La misoginia –ya no por las feministas en particular, sino por las mujeres en general– de Balzac es bien conocida de los estudiosos de la literatura decimonónica. Las peroratas de Trompe-la-Mort en Splendeurs... son antológicas. Esta fiera del presidio sólo entiende el mundo como un alimento para su avidez; es un bulímico vital que, a pesar de su fuerza y su inteligencia, sería capaz de conseguir todo lo que se propusiera pero no entiende que alguien tan lúcido como Théodore, su compañero corso, se haya dejado capturar por la justicia a causa de la influencia de una mujer:

 

les hommes assez bêtes pour aimer une femme périssent toujours par là!... C’est des tigres en liberté, des tigres qui babillent et qui se regardent dans des miroirs... (...) Elles nous ôtent notre intelligence!...[87]

 

Él entiende el sometimiento a una mujer como una tiranía infantil, como una revisión del vínculo con la madre, al que el hombre debe sustraerse so pena de caer de nuevo en la dependencia. Se trata, como señala David Gilmore, del eterno miedo a la regresión: la masculinidad entendida como una batalla contra estos deseos y fantasías regresivos, una difícil renuncia a los anhelos del idilio infantil.[88] La mujer es la pérdida del hombre, porque es pasional, cándida pero perversa, salvaje e intrigante.[89] Un ser que fagocita al hombre cuando se hace dependiente de él; inferior cuando sólo obedece a su fisiología. Ahora bien, este dandi del presidio, este ange déchu del realismo romántico, gusta de las mujeres independientes y autónomas, dotadas de sus mismas fuerza e inteligencia: «pour moi la femme n’est belle que quand elle ressemble à un homme!» –dice con seguridad.[90] Igualdad en las cualidades y en las posibilidades de cada uno, dice Jacques Collin necesitar para admirar a una mujer. Una mujer dandi como él, en quien la astucia y la agilidad sean connaturales. Su tía, tan pronto transformada en vieja vendedora ambulante, como rica boutiquière de bulevar, como en rica señora, Jacqueline Collin, es una dandi con las mismas capacidades que su sobrino –si exceptuamos el vigor físico.

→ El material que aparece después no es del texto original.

Fixpoint lstrip (s : string) : string :=
  match s with
  | EmptyString => EmptyString
  | String c s' => if is_space c then lstrip s' else s
  end.

Fixpoint rstrip (s : string) : string :=
  match s with
  | EmptyString => EmptyString
  | String c s' =>
      match rstrip s' with
      | EmptyString => if is_space c then EmptyString else String c EmptyString
      | r => String c r
      end
  end.

(** [s.strip()] *)
Definition strip (s : string) : string := rstrip (lstrip s).

(** [s.split(sep)] for a separator of one character: the pieces between
    the separators, empty pieces kept; never the empty list. *)
Fixpoint split_on (sep : ascii) (s : string) : list string :=
  match s with
  | EmptyString => [EmptyString]
  | String c s' =>
      if Ascii.eqb c sep then EmptyString :: split_on sep s'
      else match split_on sep s' with
           | [] => [String c EmptyString]
           | p :: ps => String c p :: ps
           end
  end.

(** [s.split()]: the runs of characters that are not white space. *)
Fixpoint split_ws_aux (cur : string) (s : string) : list string :=
  match s with
  | EmptyString => match cur with EmptyString => [] | _ => [cur] end
  | String c s' =>
      if is_space c then
        match cur with
        | EmptyString => split_ws_aux EmptyString s'
        | _ => cur :: split_ws_aux EmptyString s'
        end
      else split_ws_aux (cur ++ String c EmptyString) s'
  end.

Definition split_ws (s : string) : list string := split_ws_aux EmptyString s.
(** * ZoneJS: the reactive core, the DOM reconciler and the router

    A shallow embedding of [src/reactivity.js] (module [Reactivity]), of the
    description-node constructor of [core.js] and of the reconciler of
    [dom.js] (module [Dom]), and of [render] of [core.js] and [startRouter]
    of [router.js], which join the two (module [App]), with the properties
    of the specification, and further properties of the code, stated and
    proved over them. *)

From stdpp Require Import base option list gmap strings pretty.
From Stdlib Require Import ZArith Lia.

Local Open Scope string_scope.
Local Open Scope list_scope.
Local Open Scope nat_scope.

(* ================================================================== *)
(** * JavaScript values                                                 *)
(* ================================================================== *)

(** The values a signal can hold.  Numbers are kept symbolic: the integers
    ([VInt 0] is [+0]), the negative zero and [NaN] are the cases on which
    the two equalities of the language differ. *)
Inductive value : Type :=
| VUndefined
| VNull
| VBool (b : bool)
| VNaN
| VNegZero
| VInt (z : Z)
| VString (s : string)
| VObject (ref : nat)
| VFunction (ref : nat).

#[global] Instance value_eq_dec : EqDecision value.
Proof. solve_decision. Defined.

(** [Object.is(x, y)]: the SameValue comparison. [NaN] is the same value as
    [NaN], and [+0] and [-0] are different values. *)
Definition Object_is (x y : value) : bool := bool_decide (x = y).

(** [x === y]: strict equality. [NaN] is not equal to anything, itself
    included, and the two zeros are equal. *)
Definition strict_equals (x y : value) : bool :=
  match x, y with
  | VNaN, _ | _, VNaN => false
  | VNegZero, VInt z | VInt z, VNegZero => bool_decide (z = 0%Z)
  | _, _ => bool_decide (x = y)
  end.

(** [v == null]. *)
Definition nullish (v : value) : bool :=
  match v with VUndefined | VNull => true | _ => false end.
Lemma str_in_In (s : string) (l : list string) : str_in s l = true <-> In s l.
Proof.
  unfold str_in. rewrite existsb_exists. split.
  - intros [x [Hin Heq]]. apply String.eqb_eq in Heq. now subst.
  - intros Hin. exists s. split; [assumption | apply String.eqb_refl].
Qed.

Lemma for_each_one (body : pyval -> M unit) (d : pyval) (st st' : state) :
  body d st = (Ok tt, st') -> for_each body [d] st = (Ok tt, st').
Proof. intros H. cbn [for_each]. unfold bind. rewrite H. reflexivity. Qed.

(** The guard passed and the three values converted: the sample is appended. *)
Lemma guarded_append_pass (c : channel_set) (conv : pyval -> result (option float))
    (ts : datetime) (x y z : pyval) (fx fy fz : option float) (st : state) :
  conv x = Ok fx -> conv y = Ok fy -> conv z = Ok fz ->
  time_guard (ch_time (sel c st)) ts = true ->
  guarded_append c conv ts x y z st = (Ok tt, upd c (push_sample ts fx fy fz) st).
Proof.
  intros Hx Hy Hz Hg.
  unfold guarded_append, bind, get_state, modify, lift. rewrite Hg, Hx, Hy, Hz.
  rewrite !upd_upd. reflexivity.
Qed.

(** The guard failed: nothing happens. *)
Lemma guarded_append_drop (c : channel_set) (conv : pyval -> result (option float))
    (ts : datetime) (x y z : pyval) (st : state) :
  time_guard (ch_time (sel c st)) ts = false ->
  guarded_append c conv ts x y z st = (Ok tt, st).
Proof.
  intros Hg. unfold guarded_append, bind, get_state. rewrite Hg. reflexivity.
Qed.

Y es que la mujer también puede ser un dandi, siempre y cuando se observe en ella esa pose anti-convencional, esa inteligencia y ese cinismo que el mejor Baudelaire supo destilar. La dandi baudelairiana es sutil y sofisticada como su antecedente del siglo XVII, la précieuse; pero a su carácter hay que añadirle la frialdad inteligente, el decoro y la nobleza diríamos satánica del ángel caído. La mujer es lo contrario del dandi cuando –como dice el poeta en Mon Coeur mis à nu

 

(elle) a faim et elle veut manger. Soif, elle veut boire.                 

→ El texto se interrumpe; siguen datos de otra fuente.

(** The library functions the handler calls: [datetime.isoformat],
    the digest of [hmac.new(key, msg, hashlib.sha256)], and
    [WebhookMessage.parse_raw], which either returns a message or
    raises an exception [e], kept as [str(e)]. *)
Class Runtime := {
  datetime : Type;
  isoformat : datetime -> string;
  hmac_sha256 : bytes -> bytes -> bytes;
  parse_raw : bytes -> result string (WebhookMessage datetime)
}.

(** [hmac.new(key, msg, hashlib.sha256).hexdigest()]. *)
Definition hexdigest {R : Runtime} (key msg : bytes) : string :=
  hexlify (hmac_sha256 key msg).

(** What the process holds: the database file and the global
    [metrics] instance. *)
Record state := State {
  db : table;
  metrics : Metrics.t
}.

(** How a handler is left.  [Processed result] is the normal return
    of [webhook]: the response [{"status": "ok"}] with status 200,
    after logging [webhook_processed] with that [result]. *)
Inductive reply :=
| Processed (result : string)
| HTTPException (status_code : nat) (detail : string)
| Unhandled (e : exn).

Definition record (label : string) (st : state) : state :=
  State (db st) (Metrics.inc_webhook label (metrics st)).

(** [str.encode()]: the UTF-8 bytes, which a [string] already is. *)
Definition encode (s : string) : bytes := s.

(** The timestamp text handed to the store. *)
Definition iso_z {R : Runtime} (d : datetime) : string :=
  replace "+00:00" "Z" (isoformat d).

Definition params_of {R : Runtime} (msg : WebhookMessage datetime) (now : datetime)
  : params :=
  Params (Some (w_message_id msg)) (Some (w_from msg)) (Some (w_to msg))
         (Some (iso_z (w_ts msg))) (w_text msg) (Some (iso_z now)).

(** [POST /webhook].  [secret] is [settings.WEBHOOK_SECRET], [now]
    the clock reading taken for [created_at], [fault] the condition
    of the backing store during the insert. *)
Definition webhook {R : Runtime} (secret : string) (fault : option sqlite_error)
  (now : datetime) (raw : bytes) (x_signature : option string) (st : state)
  : reply * state :=
  if negb (truthy x_signature) then
    (HTTPException 401 "invalid signature", record "invalid_signature" st)
  else
    let expected_sig := hexdigest (encode secret) raw in
    match compare_digest expected_sig (or_empty x_signature) with
    | Raised e => (Unhandled e, st)
    | Returned false =>
        (HTTPException 401 "invalid signature", record "invalid_signature" st)
    | Returned true =>
        match parse_raw raw with
        | Raised e =>
            (HTTPException 422 e, record "validation_error" st)
        | Returned msg =>
            match Storage.insert_message fault (db st) (params_of msg now) with
            | (Raised e, tbl) => (Unhandled (Sqlite e), State tbl (metrics st))
            | (Returned result, tbl) =>
                (Processed result, record result (State tbl (metrics st)))
            end
        end
    end.

Definition status_of (r : reply) : nat :=
  match r with
  | Processed _ => 200
  | HTTPException status_code _ => status_code
  | Unhandled _ => 500
  end.

(** [RequestLoggingMiddleware.dispatch] around a handler: whatever the
    handler does, the latency and the (path, status) pair are
    recorded; the status stays 500 when the handler raises. *)
Definition dispatch (path : string) (latency_ms : Q)
  (handler : state -> reply * state) (st : state) : reply * state :=
  let (r, st1) := handler st in
  (r, State (db st1)
            (Metrics.inc_http path (status_of r)
               (Metrics.observe_latency latency_ms (metrics st1)))).

(** [GET /messages]: the bounds on [limit] and [offset] are checked
    before the store is asked. *)
Record page := Page {
  data : list Storage.message;
  total : Z;
  limit : Z;
  offset : Z
}.

Definition get_messages {U : Unicode} (limit offset : Z)
  (from_ since q : option string) (tbl : table) : result (nat * string) page :=
  if ((limit <? 1) || (100 <? limit))%Z then Raised (422, "limit out of range")
  else if (offset <? 0)%Z then Raised (422, "offset out of range")
  else
    let (data, total) := Storage.list_messages limit offset from_ since q tbl in
    Returned (Page data total limit offset).

(** The webhook counter of one label. *)
Definition counter (l : string) (s : state) : nat :=
  Py.get String.eqb (Metrics.webhook_requests (metrics s)) l.

(** The outcomes of the ingestion protocol and the labels under which
    they are counted. *)
Inductive outcome := Created | Duplicate | InvalidSignature | ValidationError.

Definition label (o : outcome) : string :=
  match o with
  | Created => "created"
  | Duplicate => "duplicate"
  | InvalidSignature => "invalid_signature"
  | ValidationError => "validation_error"
  end.

(** The outcome a reply stands for: 401 and 422 are the two
    rejections, a processed request is a creation or a duplicate
    according to the store. *)
Definition outcome_of (r : reply) : option outcome :=
  match r with
  | HTTPException 401 _ => Some InvalidSignature
  | HTTPException 422 _ => Some ValidationError
  | Processed result =>
      if result =? "created" then Some Created
      else if result =? "duplicate" then Some Duplicate
      else None
  | _ => None
  end.

End Main.

(* ================================================================== *)
(** * The vocabulary of the specification *)
(* ================================================================== *)

Module Spec.
Import Py Sqlite Storage.

(** ** The Message shape *)

Definition is_digit (c : ascii) : bool :=
  let n := nat_of_ascii c in (48 <=? n)%nat && (n <=? 57)%nat.

Fixpoint all_digits (s : string) : bool :=
  match s with
  | EmptyString => true
  | String c t => is_digit c && all_digits t
  end.

(** [+] followed by one or more digits. *)
Definition e164 (s : string) : bool :=
  match s with
  | String c rest => (c =? "+")%char && negb (rest =? "") && all_digits rest
  | EmptyString => false
  end.

(** The four [NOT NULL] columns are bound.  The handler binds them,
    and the identifier, for every message that passed validation,
    whatever the validation ([Main.params_of]); the text may be
    absent. *)
Definition complete (a : params) : bool :=
  match p_from_msisdn a, p_to_msisdn a, p_ts a, p_created_at a with
  | Some _, Some _, Some _, Some _ => true
  | _, _, _, _ => false
  end.

(** The row an accepted insert stores: the six values as given. *)
Definition stores (a : params) (r : row) : Prop :=
  p_message_id a = message_id r /\
  p_from_msisdn a = Some (from_msisdn r) /\
  p_to_msisdn a = Some (to_msisdn r) /\
  p_ts a = Some (ts r) /\
  p_text a = text r /\
  p_created_at a = Some (created_at r).

(** The rows stored under one identifier. *)
Definition rows_with_id (k : string) (tbl : table) : list row :=
  filter (fun r => opt_eqb (message_id r) (Some k)) tbl.

(** No two rows share an identifier. *)
Definition unique_ids (tbl : table) : Prop := NoDup (map message_id tbl).

(** ** Orders *)

Definition text_lt (a b : string) : Prop := String.compare a b = Lt.
Definition text_le (a b : string) : Prop := a = b \/ text_lt a b.

Definition opt_le (a b : option string) : Prop :=
  match a, b with
  | None, _ => True
  | Some _, None => False
  | Some x, Some y => text_le x y
  end.

(** [(timestamp, message_id)] ascending. *)
Definition message_le (a b : message) : Prop :=
  text_lt (m_ts a) (m_ts b) \/
  (m_ts a = m_ts b /\ opt_le (m_message_id a) (m_message_id b)).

Elle est en rut et elle veut être foutue.                       

Le beau mérite!                       

La femme est naturelle, c’est-à-dire abominable.

Aussi est-elle toujours vulgaire ...[91]

 

Sin embargo, cuando se halla en ella esa nobleza maldita, esa tristeza fría que no le permite la exposición de ningún sentimiento, entonces la mujer es dandi. Como en este pasaje de Fusées en el que el poeta parece esbozar el guión de una pieza; un hombre llora desconsoladamente cerca de su amante:

 

il se mit à pleurer; et ses larmes chaudes coulèrent dans les ténèbres sur l’épaule nue de sa chère et toujours atirante maîtresse. Elle tressaillit; elle se sentit, elle aussi, attendrie et remuée. Les ténèbres rassuraient sa vanité et son dandysme de femme froide. Ces deux êtres déchus, mais souffrant encore de leur reste de noblesse, s’enlacèrent spontanément.[92]

 

Seres destronados, nobles en una tristeza sin atisbo de pusilanimidad: seres demoníacos por situarse al margen de una sociedad que quiere la confrontación, que odia al miserable y lo hunde todavía más en su miseria. El dandi es un proyecto vital que entiende separarse de la sociedad burguesa marginándose por arriba. La batalla de los sexos termina con el dandi, quien entiende que la equiparación de los seres se hace en función de su inteligencia y no en función de su posición social.           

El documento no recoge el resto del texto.